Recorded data
■ ■ ■ ■ ■ ■ ■

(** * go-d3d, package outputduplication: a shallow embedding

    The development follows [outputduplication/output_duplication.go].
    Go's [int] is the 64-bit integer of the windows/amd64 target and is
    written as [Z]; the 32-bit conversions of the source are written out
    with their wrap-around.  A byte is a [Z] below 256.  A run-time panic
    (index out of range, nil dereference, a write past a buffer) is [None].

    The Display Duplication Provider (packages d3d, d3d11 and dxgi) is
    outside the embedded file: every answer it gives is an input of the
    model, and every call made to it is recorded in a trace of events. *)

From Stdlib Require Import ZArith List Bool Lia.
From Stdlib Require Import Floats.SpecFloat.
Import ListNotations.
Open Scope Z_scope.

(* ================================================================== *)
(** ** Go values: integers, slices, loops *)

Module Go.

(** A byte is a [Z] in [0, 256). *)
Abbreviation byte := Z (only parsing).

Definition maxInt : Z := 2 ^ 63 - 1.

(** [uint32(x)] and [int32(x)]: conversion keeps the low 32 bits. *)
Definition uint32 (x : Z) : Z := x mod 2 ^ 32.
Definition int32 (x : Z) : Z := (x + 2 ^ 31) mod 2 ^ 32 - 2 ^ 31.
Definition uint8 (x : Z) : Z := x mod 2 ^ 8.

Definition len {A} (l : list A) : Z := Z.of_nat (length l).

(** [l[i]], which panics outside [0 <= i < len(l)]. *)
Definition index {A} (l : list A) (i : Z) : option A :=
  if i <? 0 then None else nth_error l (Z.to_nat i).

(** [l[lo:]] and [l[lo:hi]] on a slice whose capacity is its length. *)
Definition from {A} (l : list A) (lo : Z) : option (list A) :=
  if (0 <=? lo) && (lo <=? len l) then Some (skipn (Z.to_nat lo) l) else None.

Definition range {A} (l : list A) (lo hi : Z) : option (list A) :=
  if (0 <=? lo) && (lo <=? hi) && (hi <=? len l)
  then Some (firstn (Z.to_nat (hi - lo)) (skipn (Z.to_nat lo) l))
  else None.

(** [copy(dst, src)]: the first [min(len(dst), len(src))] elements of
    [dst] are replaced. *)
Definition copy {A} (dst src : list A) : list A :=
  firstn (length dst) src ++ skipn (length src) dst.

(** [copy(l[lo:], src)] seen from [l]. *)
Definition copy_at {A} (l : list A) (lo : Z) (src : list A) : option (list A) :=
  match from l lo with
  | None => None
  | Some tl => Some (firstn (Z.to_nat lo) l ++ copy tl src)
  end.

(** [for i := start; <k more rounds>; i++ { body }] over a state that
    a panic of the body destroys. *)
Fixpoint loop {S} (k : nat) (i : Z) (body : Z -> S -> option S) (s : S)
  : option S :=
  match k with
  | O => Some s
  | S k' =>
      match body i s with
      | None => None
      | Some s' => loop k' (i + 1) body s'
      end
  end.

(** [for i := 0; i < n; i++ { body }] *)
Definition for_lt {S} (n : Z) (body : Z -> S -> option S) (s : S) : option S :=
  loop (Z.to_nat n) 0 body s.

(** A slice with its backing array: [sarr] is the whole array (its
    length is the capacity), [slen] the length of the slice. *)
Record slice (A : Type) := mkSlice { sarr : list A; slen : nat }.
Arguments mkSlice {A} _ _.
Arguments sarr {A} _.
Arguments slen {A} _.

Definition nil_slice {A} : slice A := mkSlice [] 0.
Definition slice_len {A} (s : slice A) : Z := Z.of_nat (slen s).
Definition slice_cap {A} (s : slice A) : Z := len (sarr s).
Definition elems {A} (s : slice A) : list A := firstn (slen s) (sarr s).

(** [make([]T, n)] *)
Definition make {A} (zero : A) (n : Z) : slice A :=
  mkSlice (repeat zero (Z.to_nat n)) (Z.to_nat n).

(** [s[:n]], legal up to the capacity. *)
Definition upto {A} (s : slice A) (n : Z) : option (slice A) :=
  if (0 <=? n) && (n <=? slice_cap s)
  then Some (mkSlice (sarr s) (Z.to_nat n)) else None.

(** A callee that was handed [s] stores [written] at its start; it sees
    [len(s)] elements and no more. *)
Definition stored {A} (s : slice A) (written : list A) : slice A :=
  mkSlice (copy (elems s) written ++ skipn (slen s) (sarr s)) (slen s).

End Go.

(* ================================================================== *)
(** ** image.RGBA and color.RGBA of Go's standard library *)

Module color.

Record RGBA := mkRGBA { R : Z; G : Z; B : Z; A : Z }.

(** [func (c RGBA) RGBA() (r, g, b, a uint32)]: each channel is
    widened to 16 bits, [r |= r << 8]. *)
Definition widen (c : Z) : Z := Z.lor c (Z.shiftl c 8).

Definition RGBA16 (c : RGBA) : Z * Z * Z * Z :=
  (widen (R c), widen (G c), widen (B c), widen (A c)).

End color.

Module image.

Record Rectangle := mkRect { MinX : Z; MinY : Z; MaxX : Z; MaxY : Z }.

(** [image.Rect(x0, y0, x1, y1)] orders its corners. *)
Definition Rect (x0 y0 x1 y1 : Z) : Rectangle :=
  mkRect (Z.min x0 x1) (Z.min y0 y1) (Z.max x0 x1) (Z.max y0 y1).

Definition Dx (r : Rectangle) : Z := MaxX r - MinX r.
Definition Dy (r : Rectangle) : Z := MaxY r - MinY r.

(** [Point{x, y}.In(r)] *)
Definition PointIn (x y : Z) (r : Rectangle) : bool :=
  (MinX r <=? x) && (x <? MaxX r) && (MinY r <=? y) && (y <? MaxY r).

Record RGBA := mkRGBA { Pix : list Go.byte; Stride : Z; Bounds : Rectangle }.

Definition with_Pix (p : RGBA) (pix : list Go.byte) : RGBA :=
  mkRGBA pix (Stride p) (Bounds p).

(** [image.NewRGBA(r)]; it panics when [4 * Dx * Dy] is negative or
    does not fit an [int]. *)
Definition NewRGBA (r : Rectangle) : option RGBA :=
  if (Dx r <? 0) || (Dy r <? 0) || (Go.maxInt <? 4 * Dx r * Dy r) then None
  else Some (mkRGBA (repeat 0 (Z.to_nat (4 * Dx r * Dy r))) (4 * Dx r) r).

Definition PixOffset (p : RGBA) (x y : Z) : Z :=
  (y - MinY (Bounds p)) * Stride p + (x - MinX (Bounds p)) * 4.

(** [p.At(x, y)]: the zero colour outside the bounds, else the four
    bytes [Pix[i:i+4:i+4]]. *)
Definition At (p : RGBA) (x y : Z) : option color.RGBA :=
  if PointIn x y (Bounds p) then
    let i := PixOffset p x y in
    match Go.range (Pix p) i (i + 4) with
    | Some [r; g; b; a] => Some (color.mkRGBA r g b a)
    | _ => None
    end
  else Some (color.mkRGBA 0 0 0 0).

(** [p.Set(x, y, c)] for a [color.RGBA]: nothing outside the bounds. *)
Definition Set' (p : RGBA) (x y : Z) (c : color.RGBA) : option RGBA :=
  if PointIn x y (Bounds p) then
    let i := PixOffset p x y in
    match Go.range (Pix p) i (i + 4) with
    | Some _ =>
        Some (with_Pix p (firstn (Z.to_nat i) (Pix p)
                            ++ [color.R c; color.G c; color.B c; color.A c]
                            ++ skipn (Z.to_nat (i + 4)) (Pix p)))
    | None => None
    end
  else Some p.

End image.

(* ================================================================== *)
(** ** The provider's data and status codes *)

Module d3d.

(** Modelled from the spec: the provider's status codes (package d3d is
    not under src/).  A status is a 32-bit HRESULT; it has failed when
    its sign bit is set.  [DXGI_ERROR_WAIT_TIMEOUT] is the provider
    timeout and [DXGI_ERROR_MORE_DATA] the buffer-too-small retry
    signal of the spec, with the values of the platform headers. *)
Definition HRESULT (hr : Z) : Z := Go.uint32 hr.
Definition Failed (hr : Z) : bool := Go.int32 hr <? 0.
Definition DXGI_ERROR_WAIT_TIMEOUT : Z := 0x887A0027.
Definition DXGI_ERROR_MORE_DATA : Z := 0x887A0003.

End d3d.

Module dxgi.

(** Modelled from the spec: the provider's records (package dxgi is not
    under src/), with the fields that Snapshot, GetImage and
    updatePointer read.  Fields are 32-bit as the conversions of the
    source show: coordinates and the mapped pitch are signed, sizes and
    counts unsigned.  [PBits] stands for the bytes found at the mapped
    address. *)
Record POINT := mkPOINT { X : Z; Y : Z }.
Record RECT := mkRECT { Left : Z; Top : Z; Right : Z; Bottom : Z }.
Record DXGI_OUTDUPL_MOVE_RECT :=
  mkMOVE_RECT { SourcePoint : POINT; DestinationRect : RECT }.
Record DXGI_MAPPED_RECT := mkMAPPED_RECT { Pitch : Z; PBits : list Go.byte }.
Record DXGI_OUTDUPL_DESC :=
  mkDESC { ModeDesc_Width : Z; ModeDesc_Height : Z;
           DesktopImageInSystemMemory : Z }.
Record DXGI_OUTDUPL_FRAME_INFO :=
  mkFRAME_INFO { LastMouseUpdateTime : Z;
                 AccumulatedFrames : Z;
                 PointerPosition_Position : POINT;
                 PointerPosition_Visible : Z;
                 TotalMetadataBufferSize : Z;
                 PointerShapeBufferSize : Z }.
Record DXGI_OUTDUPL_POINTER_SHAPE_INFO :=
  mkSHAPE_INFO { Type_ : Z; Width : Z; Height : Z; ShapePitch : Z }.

■ ■ ■ ■ ■ ■ ■

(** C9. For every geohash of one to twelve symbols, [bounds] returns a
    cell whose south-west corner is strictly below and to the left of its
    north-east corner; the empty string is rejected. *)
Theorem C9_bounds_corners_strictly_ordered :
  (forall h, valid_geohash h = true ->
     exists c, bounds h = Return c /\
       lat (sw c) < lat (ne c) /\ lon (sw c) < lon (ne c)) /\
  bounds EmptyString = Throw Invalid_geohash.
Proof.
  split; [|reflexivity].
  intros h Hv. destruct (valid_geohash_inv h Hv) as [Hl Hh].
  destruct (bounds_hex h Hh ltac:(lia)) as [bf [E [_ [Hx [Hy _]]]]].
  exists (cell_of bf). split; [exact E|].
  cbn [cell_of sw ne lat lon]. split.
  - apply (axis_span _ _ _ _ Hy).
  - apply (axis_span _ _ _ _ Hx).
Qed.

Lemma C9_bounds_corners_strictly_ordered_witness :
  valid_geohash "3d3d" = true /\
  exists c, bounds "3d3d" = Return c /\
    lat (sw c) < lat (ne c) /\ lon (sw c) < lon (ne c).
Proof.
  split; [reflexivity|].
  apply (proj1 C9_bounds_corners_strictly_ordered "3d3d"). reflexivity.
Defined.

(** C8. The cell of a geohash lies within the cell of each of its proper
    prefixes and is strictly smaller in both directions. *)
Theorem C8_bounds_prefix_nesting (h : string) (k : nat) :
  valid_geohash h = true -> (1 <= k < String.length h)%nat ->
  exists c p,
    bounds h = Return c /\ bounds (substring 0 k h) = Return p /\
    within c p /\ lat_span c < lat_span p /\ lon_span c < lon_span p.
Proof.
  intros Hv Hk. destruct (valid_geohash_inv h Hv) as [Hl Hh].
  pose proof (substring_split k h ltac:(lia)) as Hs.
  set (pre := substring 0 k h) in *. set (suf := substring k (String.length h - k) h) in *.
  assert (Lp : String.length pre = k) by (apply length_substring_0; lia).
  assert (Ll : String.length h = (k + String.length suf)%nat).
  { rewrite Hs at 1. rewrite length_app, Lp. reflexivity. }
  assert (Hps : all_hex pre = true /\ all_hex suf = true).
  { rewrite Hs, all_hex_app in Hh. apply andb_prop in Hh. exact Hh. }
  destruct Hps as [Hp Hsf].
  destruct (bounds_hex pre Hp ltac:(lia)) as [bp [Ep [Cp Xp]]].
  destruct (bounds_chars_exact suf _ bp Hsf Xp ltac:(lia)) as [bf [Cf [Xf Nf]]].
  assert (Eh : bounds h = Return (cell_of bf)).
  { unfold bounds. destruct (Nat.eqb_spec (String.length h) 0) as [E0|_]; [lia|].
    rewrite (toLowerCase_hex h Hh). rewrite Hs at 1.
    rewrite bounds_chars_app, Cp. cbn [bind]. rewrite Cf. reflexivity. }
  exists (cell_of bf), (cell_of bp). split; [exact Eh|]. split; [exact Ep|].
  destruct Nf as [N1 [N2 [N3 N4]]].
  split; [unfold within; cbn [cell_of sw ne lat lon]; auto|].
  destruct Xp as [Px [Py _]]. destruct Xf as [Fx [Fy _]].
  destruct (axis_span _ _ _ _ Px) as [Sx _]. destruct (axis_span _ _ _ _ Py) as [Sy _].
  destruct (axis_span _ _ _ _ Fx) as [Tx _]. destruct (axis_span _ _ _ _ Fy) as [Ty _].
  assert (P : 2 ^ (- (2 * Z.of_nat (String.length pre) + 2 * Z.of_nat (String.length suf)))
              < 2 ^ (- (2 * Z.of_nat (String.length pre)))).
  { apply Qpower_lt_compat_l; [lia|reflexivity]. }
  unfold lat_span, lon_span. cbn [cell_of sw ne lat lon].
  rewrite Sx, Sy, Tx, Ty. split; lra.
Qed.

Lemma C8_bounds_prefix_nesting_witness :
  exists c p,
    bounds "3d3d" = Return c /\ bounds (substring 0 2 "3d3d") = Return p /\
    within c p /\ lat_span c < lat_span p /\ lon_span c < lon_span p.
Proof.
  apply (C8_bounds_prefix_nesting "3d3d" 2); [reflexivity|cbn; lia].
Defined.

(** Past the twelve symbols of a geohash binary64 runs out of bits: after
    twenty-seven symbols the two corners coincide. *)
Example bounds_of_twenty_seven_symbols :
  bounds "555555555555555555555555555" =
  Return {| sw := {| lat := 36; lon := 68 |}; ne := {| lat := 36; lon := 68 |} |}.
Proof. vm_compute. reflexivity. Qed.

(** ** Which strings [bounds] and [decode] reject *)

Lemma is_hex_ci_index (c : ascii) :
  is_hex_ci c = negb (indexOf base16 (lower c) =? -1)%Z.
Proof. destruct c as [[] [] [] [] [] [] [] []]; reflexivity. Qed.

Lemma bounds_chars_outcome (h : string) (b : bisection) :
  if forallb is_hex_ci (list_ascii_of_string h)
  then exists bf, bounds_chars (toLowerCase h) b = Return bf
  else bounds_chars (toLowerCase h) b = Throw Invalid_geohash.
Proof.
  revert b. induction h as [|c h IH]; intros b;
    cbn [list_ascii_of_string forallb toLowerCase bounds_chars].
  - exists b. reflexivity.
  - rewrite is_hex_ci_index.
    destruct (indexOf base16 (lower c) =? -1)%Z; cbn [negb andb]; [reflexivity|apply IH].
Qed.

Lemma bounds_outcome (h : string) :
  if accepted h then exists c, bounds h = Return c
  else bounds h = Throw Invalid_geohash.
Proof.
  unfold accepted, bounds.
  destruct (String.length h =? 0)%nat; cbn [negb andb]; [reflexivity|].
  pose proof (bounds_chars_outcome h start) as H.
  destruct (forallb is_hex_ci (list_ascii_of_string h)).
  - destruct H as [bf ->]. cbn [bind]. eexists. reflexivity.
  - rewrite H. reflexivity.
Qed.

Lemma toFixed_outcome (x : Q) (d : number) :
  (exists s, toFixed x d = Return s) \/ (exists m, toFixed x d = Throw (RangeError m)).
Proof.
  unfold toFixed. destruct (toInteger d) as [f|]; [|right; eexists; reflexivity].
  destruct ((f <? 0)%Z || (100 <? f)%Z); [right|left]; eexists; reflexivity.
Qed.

■ ■ ■ ■ ■ ■ ■

## [Exercise]
Take the lines above from the one containing "(** * go-d3d, package" to the one containing "Import ListNotations." and retype them exactly, both ends included, with nothing added.

## [Written answer]
(** * go-d3d, package outputduplication: a shallow embedding

    The development follows [outputduplication/output_duplication.go].
    Go's [int] is the 64-bit integer of the windows/amd64 target and is
    written as [Z]; the 32-bit conversions of the source are written out
    with their wrap-around.  A byte is a [Z] below 256.  A run-time panic
    (index out of range, nil dereference, a write past a buffer) is [None].

    The Display Duplication Provider (packages d3d, d3d11 and dxgi) is
    outside the embedded file: every answer it gives is an input of the
    model, and every call made to it is recorded in a trace of events. *)

From Stdlib Require Import ZArith List Bool Lia.
From Stdlib Require Import Floats.SpecFloat.
Import ListNotations.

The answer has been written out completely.